The five-year, $5.35 million grant from the U.S. Department of Agriculture’s National Institute of Food and Agriculture will allow an international team that includes nine ISU researchers to genetically modify soybeans in an attempt to fight off sudden death syndrome more effectively.

Madan Bhattacharyya, an associate professor of agronomy who will lead the research team, began studying sudden death syndrome in soybeans in 2003.  Bhattacharyya said that sudden death syndrome resistance in soybeans is encoded in numerous genes, each playing a small role in an individual plant’s resistance to the disease. Even elite soybean lines carry only partial resistance to the disease, he said.
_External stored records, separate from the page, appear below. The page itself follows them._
(* ===== verification/WmDesk.v ===== *)
(** * isde-wm: focus, stacking, client life cycle, desktops
    (platform/X11/wm/src/wm.c, desktops.c, switcher.c and frame.c)

    Title handling, painting and theme changes leave no trace in the model. *)

From S2P Require Import Prelude.
From S2P Require Import CFloat.
From S2P Require Import WmCore.
From S2P Require Import WmPlace.
From stdpp Require Import sorting.
Open Scope Z_scope.

(** [c->desktop == d || c->desktop == 0xFFFFFFFF] *)
Definition on_desktop (d : Z) (k : WmClient) : bool :=
  (desktop k =? d) || (desktop k =? ALL_DESKTOPS).

(** The client with the largest [focus_seq]; the first one wins a tie. *)
Definition mru_step (best : option WmClient) (k : WmClient) : option WmClient :=
  match best with
  | None => Some k
  | Some b => if c_focus_seq b <? c_focus_seq k then Some k else Some b
  end.
Definition most_recent (l : list WmClient) : option WmClient := foldl mru_step None l.

Section Clients.
Context `{!XServer}.

(** ** Stacking *)

(** [c->frame && c->mapped] *)
Definition shown (k : WmClient) : bool := negb (frame k =? 0) && mapped k.

Definition restack_below (c : window) : wprog unit :=
  k ← deref c;
  when (shown k && below k) (x_ (XStack (frame k) None Below)).
Definition restack_above (c : window) : wprog unit :=
  k ← deref c;
  when (shown k && above k) (x_ (XStack (frame k) None Above)).
Definition restack_modal (c : window) : wprog unit :=
  k ← deref c;
  when (shown k && modal k && negb (transient_for k =? 0))
    (l ← get_wm clients;
     match find_client l (transient_for k) with
     | Some parent => when (shown parent) (x_ (XStack (frame k) (Some (frame parent)) Above))
     | None => skip
     end).

Definition wm_restack_above_below : wprog unit :=
  for_clients restack_below;;
  for_clients restack_above;;
  for_clients restack_modal.

(** ** Focus *)

(** [m->modal && m->transient_for == c->client && m->frame && m->mapped] *)
Definition modal_for (c : window) (m : WmClient) : bool :=
  modal m && (transient_for m =? c) && shown m.

(** The client that gets the focus instead of [c]: its first modal dialog. *)
Definition focus_target (l : list WmClient) (c : window) : window :=
  default c (first_client (modal_for c) l).

Definition drop_focus (p : window) : wprog unit :=
  upd p (fun k => k <| is_focused := false |>);;
  wm_update_net_wm_state p;;
  k ← deref p;
  when (fullscreen k) (x_ (XStack (frame k) None Below)).

Definition take_focus (c : window) (time : Z) : wprog unit :=
  upd c (fun k => k <| is_focused := true |>);;
  upd_wm (fun w => w <| focus_seq := u64 (focus_seq w + 1) |>);;
  seq ← get_wm focus_seq;
  upd c (fun k => k <| c_focus_seq := seq |>);;
  k ← deref c;
  when (input_hint k) (x_ (XSetFocus c time));;
  tf ← x_ (XSupports c TakeFocus);
  when tf (x_ (XTakeFocus c time));;
  ds ← get_wm docks;
  match ds with
  | d :: _ =>
    if negb (above k) && negb (fullscreen k) then x_ (XStack (frame k) (Some d) Below)
    else x_ (XStack (frame k) None Above)
  | [] => x_ (XStack (frame k) None Above)
  end;;
  upd c (fun k => k <| demands_attention := false |>);;
  wm_update_net_wm_state c.

Definition wm_focus_client (c : option window) (time : Z) : wprog unit :=
  l ← get_wm clients;
  let c := focus_target l <$> c in
  prev ← get_wm focused;
  focused =: c;;
  match prev with
  | Some p => when (bool_decide (prev ≠ c)) (drop_focus p)
  | None => skip
  end;;
  match c with
  | Some c => take_focus c time
  | None => skip
  end;;
  wm_ewmh_update_active;;
  wm_restack_above_below;;
  wm_ewmh_update_client_list_stacking.

(** ** Minimize, restore, above, below *)

(** Take the client's window off the screen; the UnmapNotify this causes is
    to be ignored. *)
Definition unmap_client (c : window) : wprog unit :=
  upd c (fun k => k <| ignore_unmap := ignore_unmap k + 1 |>);;
  x_ (XUnmap c).

Definition unmap_frame (c : window) : wprog unit :=
  k ← deref c;
  when (shown k)
    (x_ (XUnmap (frame k));; upd c (fun k => k <| mapped := false |>)).

Definition map_frame (c : window) : wprog unit :=
  k ← deref c;
  when (negb (frame k =? 0))
    (x_ (XMap (frame k));; upd c (fun k => k <| mapped := true |>)).

Definition CURRENT_TIME : Z := 0.

Definition wm_minimize_client (c : window) : wprog unit :=
  upd c (fun k => k <| minimized := true |>);;
  wm_set_wm_state c 3;;
  k ← deref c;
  when (negb (frame k =? 0))
    (x_ (XUnmap (frame k));; upd c (fun k => k <| mapped := false |>));;
  unmap_client c;;
  f ← get_wm focused;
  when (bool_decide (f = Some c))
    (focused =: None;;
     l ← get_wm clients;
     match first_client (fun n => negb (client n =? c)) l with
     | Some n => wm_focus_client (Some n) CURRENT_TIME
     | None => skip
     end;;
     wm_ewmh_update_active).

Definition wm_restore_client (c : window) : wprog unit :=
  k ← deref c;
  when (minimized k)
    (upd c (fun k => k <| minimized := false |>);;
     wm_set_wm_state c 1;;
     x_ (XMap c);;
     map_frame c).

Definition wm_set_above (c : window) (enable : bool) : wprog unit :=
  upd c (fun k => (on (enable && below k) (fun k => k <| below := false |>) k) <| above := enable |>);;
  wm_update_net_wm_state c;;
  wm_restack_above_below;;
  wm_ewmh_update_client_list_stacking.

Definition wm_set_below (c : window) (enable : bool) : wprog unit :=
  upd c (fun k => (on (enable && above k) (fun k => k <| above := false |>) k) <| below := enable |>);;
  wm_update_net_wm_state c;;
  wm_restack_above_below;;
  wm_ewmh_update_client_list_stacking.

(** ** Hiding and showing for desktops *)

Definition hide_client (c : window) : wprog unit :=
  upd c (fun k => k <| hidden := true |>);;
  unmap_client c;;
  unmap_frame c.

Definition show_client (c : window) : wprog unit :=
  upd c (fun k => k <| hidden := false |>);;
  x_ (XMap c);;
  map_frame c.

(** What moving a client to a desktop does, the [c->desktop] test apart. *)
Definition set_desktop (c : window) (d : Z) : wprog unit :=
  k ← deref c;
  cur ← get_wm current_desktop;
  upd c (fun k => k <| desktop := d |>);;
  x_ (XWmDesktop c d);;
  let visible_now := (d =? cur) || (d =? ALL_DESKTOPS) in
  let visible_before := on_desktop cur k in
  if visible_before && negb visible_now then
    hide_client c;;
    f ← get_wm focused;
    when (bool_decide (f = Some c)) (focused =: None;; wm_ewmh_update_active)
  else when (negb visible_before && visible_now) (show_client c).

Definition wm_move_to_desktop (c : window) (d : Z) : wprog unit :=
  k ← deref c;
  if d =? desktop k then skip else set_desktop c d.

(** ** The switcher (switcher.c) *)

(** [cmp_mru(a, b) <= 0] *)
Definition mru_before (a b : WmClient) : Prop := c_focus_seq b ≤ c_focus_seq a.

Definition switchable (cur : Z) (k : WmClient) : Prop :=
  transient_for k = 0 ∧ on_desktop cur k = true.

#[export] Instance mru_before_dec a b : Decision (mru_before a b).
Proof. unfold mru_before. apply _. Defined.
#[export] Instance switchable_dec cur k : Decision (switchable cur k).
Proof. unfold switchable. apply _. Defined.

Definition build_order : wprog unit :=
  w ← get_wm id;
  switcher_order =:
    map client (merge_sort mru_before (filter (switchable (current_desktop w)) (clients w))).

Definition destroy_osd : wprog unit :=
  s ← get_wm switcher_shell;
  when (negb (s =? 0)) (x_ (XDestroy s);; switcher_shell =: 0);;
  switcher_order =: [];;
  switcher_visible =: 0.

(** The entry that row [row] shows; row [center] shows the selected one. *)
Definition row_to_index (sel : Z) (count : Z) (row center : Z) : Z :=
  let idx := Z.rem (sel + (row - center)) count in
  if idx <? 0 then idx + count else idx.

Definition SWITCHER_WIDTH : Z := 300.
Definition SWITCHER_PAD : Z := 8.

(** [a / b] *)
Definition div_ (a b : Z) : wprog Z := if b =? 0 then raise Trap else mret (Z.quot a b).

Definition create_osd : wprog unit :=
  pm ← wm_get_primary_monitor;
  w ← get_wm id;
  let max_height := Z.quot (rh pm) 3 in
  let pad := wm_scale w SWITCHER_PAD in
  fh ← x_ (FontHeight 4);
  let row_h := wm_scale w fh in
  max_rows ← div_ (max_height - 2 * pad) row_h;
  let max_rows := Z.max max_rows 1 in
  let visible := Z.min (Z.of_nat (length (switcher_order w))) max_rows in
  switcher_visible =: visible;;
  let osd_h := visible * row_h + 2 * pad in
  let osd_w := wm_scale w SWITCHER_WIDTH in
  win ← x_ XGenerateId;
  switcher_shell =: win;;
  x_ (XCreate win (rx pm + Z.quot (rw pm - osd_w) 2) (ry pm + Z.quot (rh pm - osd_h) 2) osd_w osd_h);;
  x_ (XMap win).

Definition wm_switcher_next : wprog unit :=
  w ← get_wm id;
  let n := Z.of_nat (length (switcher_order w)) in
  if negb (switcher_active w) || (n =? 0) then skip
  else switcher_sel =: (if n <=? switcher_sel w + 1 then 0 else switcher_sel w + 1).

Definition wm_switcher_prev : wprog unit :=
  w ← get_wm id;
  let n := Z.of_nat (length (switcher_order w)) in
  if negb (switcher_active w) || (n =? 0) then skip
  else switcher_sel =: (if switcher_sel w - 1 <? 0 then n - 1 else switcher_sel w - 1).

Definition wm_switcher_show : wprog unit :=
  act ← get_wm switcher_active;
  if act : bool then wm_switcher_next
  else
    build_order;;
    o ← get_wm switcher_order;
    if Z.of_nat (length o) <? 2 then switcher_order =: []
    else
      ok ← x_ XGrabKeyboard;
      if negb ok then switcher_order =: []
      else
        switcher_active =: true;;
        switcher_sel =: 1;;
        create_osd.

Definition wm_switcher_commit : wprog unit :=
  w ← get_wm id;
  if negb (switcher_active w) then skip
  else
    let target := if (0 <=? switcher_sel w) && (switcher_sel w <? Z.of_nat (length (switcher_order w)))
                  then switcher_order w !! Z.to_nat (switcher_sel w) else None in
    x_ XUngrabKeyboard;;
    destroy_osd;;
    switcher_active =: false;;
    match target with
    | Some t =>
      k ← deref t;
      when (minimized k) (wm_restore_client t);;
      wm_focus_client (Some t) CURRENT_TIME
    | None => skip
    end.

Definition wm_switcher_cancel : wprog unit :=
  act ← get_wm switcher_active;
  when act (x_ XUngrabKeyboard;; destroy_osd;; switcher_active =: false).

(** ** Removing a client *)

Definition destroy_grips (gs : list window) : wprog unit :=
  foldr (fun g m => when (negb (g =? 0)) (x_ (XDestroy g));; m) skip gs.

(** [wm_sync_client_cleanup] on a client about to be freed. *)
Definition sync_cleanup (k : WmClient) : wprog unit :=
  when (negb (sync_timer k =? -1)) (wm_timer_remove (sync_timer k));;
  when (negb (sync_alarm k =? 0)) (x_ (XDestroyAlarm (sync_alarm k))).

Definition frame_destroy (k : WmClient) : wprog unit :=
  sync_cleanup k;;
  destroy_grips (grips k);;
  x_ (XReparentRoot (client k) (x k + WM_BORDER_WIDTH) (y k + WM_BORDER_WIDTH));;
  when (negb (minimized k)) (x_ (XMap (client k)));;
  when (negb (frame k =? 0)) (x_ (XDestroy (frame k))).

(** Unlink the first client with id [c]. *)
Fixpoint unlink (c : window) (l : list WmClient) : list WmClient :=
  match l with
  | [] => []
  | k :: l' => if decide (client k = c) then l' else k :: unlink c l'
  end.

(** The pointers to [c] that [wm_remove_client] clears; the menu's is not one
    of them. *)
Definition forget_client (c : window) : wprog unit :=
  f ← get_wm focused;
  when (bool_decide (f = Some c)) (focused =: None);;
  d ← get_wm drag_client;
  when (bool_decide (d = Some c))
    (snap_preview_hide;; drag_client =: None;; drag_mode =: DRAG_NONE);;
  b ← get_wm btn_press_client;
  when (bool_decide (b = Some c))
    (x_ XUngrabPointer;; btn_press_client =: None;; btn_press_btn =: None;;
     btn_press_hover =: false);;
  act ← get_wm switcher_active;
  when act wm_switcher_cancel.

Definition wm_remove_client (c : window) : wprog unit :=
  k ← deref c;
  upd_wm (fun w => w <| clients := unlink c (clients w) |>);;
  forget_client c;;
  frame_destroy k;;
  wm_ewmh_update_client_list;;
  wm_ewmh_update_client_list_stacking;;
  wm_ewmh_update_active;;
  w ← get_wm id;
  match focused w, most_recent (clients w) with
  | None, Some m => wm_focus_client (Some (client m)) CURRENT_TIME
  | _, _ => skip
  end.

Definition wm_close_client (c : window) : wprog unit :=
  ok ← x_ (XSupports c DeleteWindow);
  if ok : bool then x_ (XDelete c) else x_ (XKill c).

(** ** Docks *)

Definition wm_add_dock (win : window) : wprog unit :=
  ds ← get_wm docks;
  if bool_decide (win ∈ ds) then skip
  else
    docks =: ds ++ [win];;
    x_ (XStack win None Above);;
    wm_ewmh_update_workarea.

(** Remove the first occurrence; the last one takes its place. *)
Definition drop_dock (win : window) (ds : list window) : list window :=
  match list_find (fun d => d = win) ds with
  | Some (i, _) =>
    match last ds with
    | Some l => take (length ds - 1) (<[i := l]> ds)
    | None => ds
    end
  | None => ds
  end.

Definition wm_remove_dock (win : window) : wprog unit :=
  ds ← get_wm docks;
  when (bool_decide (win ∈ ds))
    (docks =: drop_dock win ds;; wm_ewmh_update_workarea).
End Clients.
Researchers on the project hope to find new solutions that will provide a stronger resistance.

“Currently, the existing resistance mechanism isn’t strong,” Bhattacharyya said. “We would prefer something that does more to combat the disease.”

Soybean sudden death syndrome is an emerging disease that first appeared in Arkansas in 1971, he said. It’s caused by a Fusarium fungus that infects the roots of the soybean plant. The pathogen has never been detected from the diseased leaves or other above-ground tissues. The research group has recently shown that a small protein produced by the pathogen in the roots is the major cause of foliar soybean sudden death syndrome. The team has also shown that generation of a plant antibody against this protein enhances the disease resistance in transgenic soybean lines.

In 2010, sudden death syndrome cost Iowa soybean producers around $300 million in crop losses, Bhattacharyya said. That same year saw national crop losses approach $1 billion, he said.

“One of the reasons the disease is so devastating is that it begins in the root of the plant, and the pathogen stays in the infected roots,” he said. “By the time disease symptoms become visible in the leaves, it’s too late. There’s no effective fungicide to control the disease.”